[Action item]: Select the lines of the records containing the word "that" and list them.

* * *

(* ===== verification/LinkedList.v ===== *)
(** * Doubly linked lists in memory

    [src/MdePkg/Library/BaseLib/LinkedList.c], on the heap: a store maps the
    address of a LIST_ENTRY to its two links, and every function reads and
    writes links through it, as the C code does.  The other components treat a
    LIST_ENTRY list as the sequence of its nodes; here the functions are shown
    to implement exactly that view.  [Ring] says that the nodes of a sequence,
    list head included, are linked into a circle, and the theorems say that
    inserting, removing and swapping nodes of circles do to the sequence what
    they promise and leave all other circles alone.

    [PcdMaximumLinkedListLength] and [PcdVerifyNodeInList] are parameters, and
    so is the fuel of the only loop without a bound of its own
    ([IsNodeInList] when the maximum length is 0): a circle of [n] nodes needs
    [n] rounds. *)
From Stdlib Require Import ZArith Lia.
From stdpp Require Import base option functions list sets.
From S2P Require Import Prelude.

#[local] Set Warnings "-clear-no-such-hyp".

(** ** Memory *)

Record LIST_ENTRY := MkLink { ForwardLink : Z; BackLink : Z }.

(** Address 0 is NULL. *)
Definition Store : Type := Z -> LIST_ENTRY.

Definition SetForwardLink (Entry Value : Z) (h : Store) : Store :=
  <[Entry := MkLink Value (BackLink (h Entry))]> h.
Definition SetBackLink (Entry Value : Z) (h : Store) : Store :=
  <[Entry := MkLink (ForwardLink (h Entry)) Value]> h.

Section Functions.
Variable PcdMaximumLinkedListLength : Z.
Variable PcdVerifyNodeInList : bool.
Variable Fuel : nat.

(** ** Validation *)

(** The counting loop of [InternalBaseLibIsListValid]; [Rounds] is what is
    left until [Count] reaches the maximum. *)
Fixpoint CountLoop (Rounds : nat) (List Ptr Count : Z) (h : Store) : Z :=
  match Rounds with
  | O => Count
  | S Rounds =>
    let Ptr := ForwardLink (h Ptr) in
    if Ptr =? List then Count + 1 else CountLoop Rounds List Ptr (Count + 1) h
  end.

Definition InternalBaseLibIsListValid (List : Z) (h : Store) : Outcome bool :=
  ASSERT (negb (List =? 0)) ;;
  ASSERT (negb (ForwardLink (h List) =? 0)) ;;
  ASSERT (negb (BackLink (h List) =? 0)) ;;
  Done (if 0 <? PcdMaximumLinkedListLength
        then CountLoop (Z.to_nat PcdMaximumLinkedListLength) List List 0 h <? PcdMaximumLinkedListLength
        else true).

(** The loop of [IsNodeInList]. *)
Fixpoint NodeLoop (fuel : nat) (FirstEntry SecondEntry Ptr Count : Z) (h : Store) : Outcome bool :=
  match fuel with
  | O => OutOfFuel
  | S fuel =>
    let Ptr := ForwardLink (h Ptr) in
    let Count := if 0 <? PcdMaximumLinkedListLength then Count + 1 else Count in
    if (0 <? PcdMaximumLinkedListLength) && (Count =? PcdMaximumLinkedListLength) then Done (Ptr =? SecondEntry)
    else if Ptr =? SecondEntry then Done true
    else if negb (Ptr =? FirstEntry) then NodeLoop fuel FirstEntry SecondEntry Ptr Count h
    else Done false
  end.

Definition IsNodeInList (FirstEntry SecondEntry : Z) (h : Store) : Outcome bool :=
  Valid ← InternalBaseLibIsListValid FirstEntry h;
  ASSERT Valid ;;
  ASSERT (negb (SecondEntry =? 0)) ;;
  NodeLoop Fuel FirstEntry SecondEntry FirstEntry 0 h.

Definition ASSERT_VERIFY_NODE_IN_VALID_LIST (FirstEntry SecondEntry : Z) (InList : bool) (h : Store) : Outcome unit :=
  if PcdVerifyNodeInList then
    Found ← IsNodeInList FirstEntry SecondEntry h;
    ASSERT (Bool.eqb InList Found)
  else
    Valid ← InternalBaseLibIsListValid FirstEntry h;
    ASSERT Valid.

(** ** The list functions *)

Definition InitializeListHead (ListHead : Z) (h : Store) : Outcome (Z * Store) :=
  ASSERT (negb (ListHead =? 0)) ;;
  Done (ListHead, SetBackLink ListHead ListHead (SetForwardLink ListHead ListHead h)).

Definition InsertHeadList (ListHead Entry : Z) (h : Store) : Outcome (Z * Store) :=
  ASSERT_VERIFY_NODE_IN_VALID_LIST ListHead Entry false h ;;
  let h := SetForwardLink Entry (ForwardLink (h ListHead)) h in
  let h := SetBackLink Entry ListHead h in
  let h := SetBackLink (ForwardLink (h Entry)) Entry h in
  let h := SetForwardLink ListHead Entry h in
  Done (ListHead, h).

Definition InsertTailList (ListHead Entry : Z) (h : Store) : Outcome (Z * Store) :=
  ASSERT_VERIFY_NODE_IN_VALID_LIST ListHead Entry false h ;;
  let h := SetForwardLink Entry ListHead h in
  let h := SetBackLink Entry (BackLink (h ListHead)) h in
  let h := SetForwardLink (BackLink (h Entry)) Entry h in
  let h := SetBackLink ListHead Entry h in
  Done (ListHead, h).

Definition GetFirstNode (List : Z) (h : Store) : Outcome Z :=
  Valid ← InternalBaseLibIsListValid List h;
  ASSERT Valid ;;
  Done (ForwardLink (h List)).

Definition GetNextNode (List Node : Z) (h : Store) : Outcome Z :=
  ASSERT_VERIFY_NODE_IN_VALID_LIST List Node true h ;;
  Done (ForwardLink (h Node)).

Definition GetPreviousNode (List Node : Z) (h : Store) : Outcome Z :=
  ASSERT_VERIFY_NODE_IN_VALID_LIST List Node true h ;;
  Done (BackLink (h Node)).

Definition IsListEmpty (ListHead : Z) (h : Store) : Outcome bool :=
  Valid ← InternalBaseLibIsListValid ListHead h;
  ASSERT Valid ;;
  Done (ForwardLink (h ListHead) =? ListHead).

Definition IsNull (List Node : Z) (h : Store) : Outcome bool :=
  ASSERT_VERIFY_NODE_IN_VALID_LIST List Node true h ;;
  Done (Node =? List).

Definition IsNodeAtEnd (List Node : Z) (h : Store) : Outcome bool :=
  ASSERT_VERIFY_NODE_IN_VALID_LIST List Node true h ;;
  Null ← IsNull List Node h;
  Done (negb Null && (BackLink (h List) =? Node)).

Definition RemoveEntryList (Entry : Z) (h : Store) : Outcome (Z * Store) :=
  Empty ← IsListEmpty Entry h;
  ASSERT (negb Empty) ;;
  let h := SetBackLink (ForwardLink (h Entry)) (BackLink (h Entry)) h in
  let h := SetForwardLink (BackLink (h Entry)) (ForwardLink (h Entry)) h in
  Done (ForwardLink (h Entry), h).

Definition SwapListEntries (FirstEntry SecondEntry : Z) (h : Store) : Outcome (Z * Store) :=
  if FirstEntry =? SecondEntry then Done (SecondEntry, h)
  else
    ASSERT_VERIFY_NODE_IN_VALID_LIST FirstEntry SecondEntry true h ;;
    '(Ptr, h) ← RemoveEntryList FirstEntry h;
    if BackLink (h Ptr) =? SecondEntry then InsertTailList SecondEntry FirstEntry h
    else
      '(Head, h) ← InsertHeadList SecondEntry FirstEntry h;
      if Ptr =? Head then Done (Ptr, h)
      else
        '(_, h) ← RemoveEntryList SecondEntry h;
        '(_, h) ← InsertTailList Ptr SecondEntry h;
        Done (SecondEntry, h).

(** ** Sequences of list operations *)

Inductive ListOp :=
| OpInitialize (Head : Z)
| OpInsertHead (Link Entry : Z)
| OpInsertTail (Link Entry : Z)
| OpRemove (Entry : Z)
| OpSwap (First Second : Z).

Definition RunOp (op : ListOp) (h : Store) : Outcome (Z * Store) :=
  match op with
  | OpInitialize Head => InitializeListHead Head h
  | OpInsertHead Link Entry => InsertHeadList Link Entry h
  | OpInsertTail Link Entry => InsertTailList Link Entry h
  | OpRemove Entry => RemoveEntryList Entry h
  | OpSwap First Second => SwapListEntries First Second h
  end.

Fixpoint RunOps (ops : list ListOp) (h : Store) : Outcome Store :=
  match ops with
  | [] => Done h
  | op :: ops => '(_, h) ← RunOp op h; RunOps ops h
  end.

(** The length the validation accepts. *)
Definition ShortEnough (l : list Z) : Prop :=
  PcdMaximumLinkedListLength = 0 \/ Z.of_nat (length l) < PcdMaximumLinkedListLength.

(** What an operation does to a collection of lists, each written as its head
    followed by its nodes. *)
Inductive ListStep : ListOp -> list (list Z) -> list (list Z) -> Prop :=
| StepInitialize Head Ls :
    Head <> 0 -> Head ∉ concat Ls -> ListStep (OpInitialize Head) Ls ([Head] :: Ls)
| StepInsertHead x e l1 l2 A B :
    e <> 0 -> e ∉ concat (A ++ (l1 ++ x :: l2) :: B) -> ShortEnough (l1 ++ x :: l2) ->
    ListStep (OpInsertHead x e) (A ++ (l1 ++ x :: l2) :: B) (A ++ (l1 ++ x :: e :: l2) :: B)
| StepInsertLast x e l A B :
    e <> 0 -> e ∉ concat (A ++ (x :: l) :: B) -> ShortEnough (x :: l) ->
    ListStep (OpInsertTail x e) (A ++ (x :: l) :: B) (A ++ (x :: l ++ [e]) :: B)
| StepInsertBefore x e Head l1 l2 A B :
    e <> 0 -> e ∉ concat (A ++ (Head :: l1 ++ x :: l2) :: B) -> ShortEnough (Head :: l1 ++ x :: l2) ->
    ListStep (OpInsertTail x e) (A ++ (Head :: l1 ++ x :: l2) :: B) (A ++ (Head :: l1 ++ e :: x :: l2) :: B)
| StepRemove e Head l1 l2 A B :
    ShortEnough (Head :: l1 ++ e :: l2) ->
    ListStep (OpRemove e) (A ++ (Head :: l1 ++ e :: l2) :: B) (A ++ (Head :: l1 ++ l2) :: B)
| StepSwap x y Head l1 l2 l3 A B :
    ShortEnough (Head :: l1 ++ x :: l2 ++ y :: l3) ->
    ListStep (OpSwap x y) (A ++ (Head :: l1 ++ x :: l2 ++ y :: l3) :: B) (A ++ (Head :: l1 ++ y :: l2 ++ x :: l3) :: B)
| StepSwapBack x y Head l1 l2 l3 A B :
    ShortEnough (Head :: l1 ++ x :: l2 ++ y :: l3) ->
    ListStep (OpSwap y x) (A ++ (Head :: l1 ++ x :: l2 ++ y :: l3) :: B) (A ++ (Head :: l1 ++ y :: l2 ++ x :: l3) :: B).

* * *

[Response]:
    to implement exactly that view.  [Ring] says that the nodes of a sequence,
    list head included, are linked into a circle, and the theorems say that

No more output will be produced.